_Problem to solve_: Return exactly those lines of the material below that fall between the line holding "quiet_consume quiet_passkey_event quiet_handle_of" and the line holding "Section own.", inclusive.

** Opening Data for the task block **

Definition random_id : Prog string := call RandomId.
(** A fresh event row, linked to the request being replayed. *)
Definition event (kind subject caller : string) (org : option string) (now : Z) : Prog SecurityEvent :=
  id ← random_id; mret (mkEvent 0 id org now kind subject caller None None None (ra_request_id <$> replay) None None (JObj [])).
(** The links its caller fills in; a request already linked stays unless
    another is given. *)
Definition fill (op target confirmation request passkey session : option string) (detail : Json) (e : SecurityEvent) : SecurityEvent :=
  mkEvent (sv_seq e) (sv_id e) (sv_org e) (sv_at e) (sv_kind e) (sv_subject e) (sv_caller e) op target confirmation
    (match request with Some _ => request | None => sv_request_id e end) passkey session detail.
Definition session_hash_of (c : Caller) : option string := sf_id_hash <$> ca_session c.
Definition subject_of (c : Caller) : string := pn_subject (ca_principal c).

Definition record (e : SecurityEvent) : Prog unit := _ ← call (Append e); mret tt.
Fixpoint record_each (l : list SecurityEvent) : Prog unit :=
  match l with [] => mret tt | e :: l => _ ← record e; record_each l end.
Definition record_refusal (e : SecurityEvent) : Prog unit := rows ← call (Limit e); record_each rows.

(** ** Passkeys and challenges *)

Definition usable_passkeys (principal : string) : Act (list Passkey) :=
  let? l := stored (call (ListPasskeys principal)) in done (List.filter is_usable l).
Definition mint_challenge (principal session_hash : string) (purpose : ChallengePurpose) (digest request_id label : option string) (summary : option Json)
    (now : Z) : Act (WebauthnChallenge * bytes) :=
  nonce ← call (RandomBytes 32);
  id ← random_id;
  let row := mkChallenge id principal session_hash purpose nonce digest request_id label summary now (now + WEBAUTHN_CHALLENGE_TTL_MS) None in
  let? _ := stored (call (StoreChallenge row)) in
  done (row, action_challenge (to_bytes nonce) (to_bytes <$> digest)).
Lemma quiet_random_id : makes P random_id.
Proof. unfold random_id. quiet_call. Qed.
Lemma quiet_authenticate_now h a : makes P (authenticate_now replay h a).
Proof. unfold authenticate_now. quiet_call. Qed.
Lemma quiet_lift_api {A} (r : Result ApiError A) : makes P (lift_api r).
Proof. unfold lift_api. quiet_call. Qed.
Lemma quiet_service : makes P (service policy).
Proof. unfold service. quiet_call. Qed.
#[local] Hint Resolve quiet_random_id quiet_authenticate_now quiet_lift_api quiet_service : calls.
Lemma quiet_ceremony_refusal c r i n : makes P (ceremony_refusal replay c r i n).
Proof. unfold ceremony_refusal. quiet_call. Qed.
#[local] Hint Resolve quiet_ceremony_refusal : calls.
Lemma quiet_record_ceremony c r i n : makes P (record_ceremony_refusal replay c r i n).
Proof. unfold record_ceremony_refusal. quiet_call. Qed.
#[local] Hint Resolve quiet_record_ceremony : calls.
Lemma quiet_browser_session h a : makes P (browser_session replay policy h a).
Proof. unfold browser_session. quiet_call. Qed.
Lemma quiet_consume id c f p n : makes P (consume id c f p n).
Proof. unfold consume. quiet_call. Qed.
#[local] Hint Resolve quiet_browser_session quiet_consume : calls.
Lemma quiet_passkey_event kind k c facts d n : makes P (passkey_event replay kind k c facts d n).
Proof. unfold passkey_event. quiet_call. Qed.
Lemma quiet_handle_of k subject : makes P (handle_of k subject).
Proof. unfold handle_of. quiet_call. Qed.
#[local] Hint Resolve quiet_passkey_event quiet_handle_of : calls.
Lemma quiet_revoke_clone {A} k c facts pr n : makes P (revoke_clone replay (A:=A) k c facts pr n).
Proof. unfold revoke_clone. quiet_call. Qed.
Lemma quiet_me_security h : makes P (me_security replay policy h).
Proof. unfold me_security. quiet_call. Qed.
Lemma quiet_step_up_options h : makes P (step_up_options replay policy h).
Proof. unfold step_up_options. quiet_call. Qed.
Lemma quiet_registration_options ctx h l : makes P (passkey_registration_options replay policy ctx h l).
Proof. unfold passkey_registration_options, enrolment_allowed, refuse_enrolment, ctx_require. quiet_call. Qed.
End quiet.
#[export] Hint Resolve quiet_random_id quiet_authenticate_now quiet_lift_api quiet_service quiet_ceremony_refusal quiet_record_ceremony quiet_browser_session
  quiet_consume quiet_passkey_event quiet_handle_of quiet_revoke_clone quiet_me_security quiet_step_up_options quiet_registration_options : calls.

(** Verifying an assertion calls neither a handler nor the router. *)
Section own.
Context `{Sha256, Sealer, Hmac, SealedCodec, Base64, Minicbor, Ring, ClientDataParser, CredentialParser}.
Lemma own_accept_count replay k ok c facts n : own (accept_count replay k ok c facts n).
Proof. unfold accept_count. quiet_call. Qed.
#[local] Hint Resolve own_accept_count : calls.
Lemma own_verify_with replay svc c facts sent resp k n : own (verify_with replay svc c facts sent resp k n).
Proof. unfold verify_with. quiet_call. Qed.
#[local] Hint Resolve own_verify_with : calls.
Lemma own_verify_assertion replay svc c facts sent cred n : own (verify_assertion replay svc c facts sent cred n).
Proof. unfold verify_assertion, verify_assertion_once. quiet_call. Qed.
End own.
#[export] Hint Resolve own_accept_count own_verify_with own_verify_assertion : calls.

** Closing Data for the task block **

_The answer_:
  quiet_consume quiet_passkey_event quiet_handle_of quiet_revoke_clone quiet_me_security quiet_step_up_options quiet_registration_options : calls.

(** Verifying an assertion calls neither a handler nor the router. *)
Section own.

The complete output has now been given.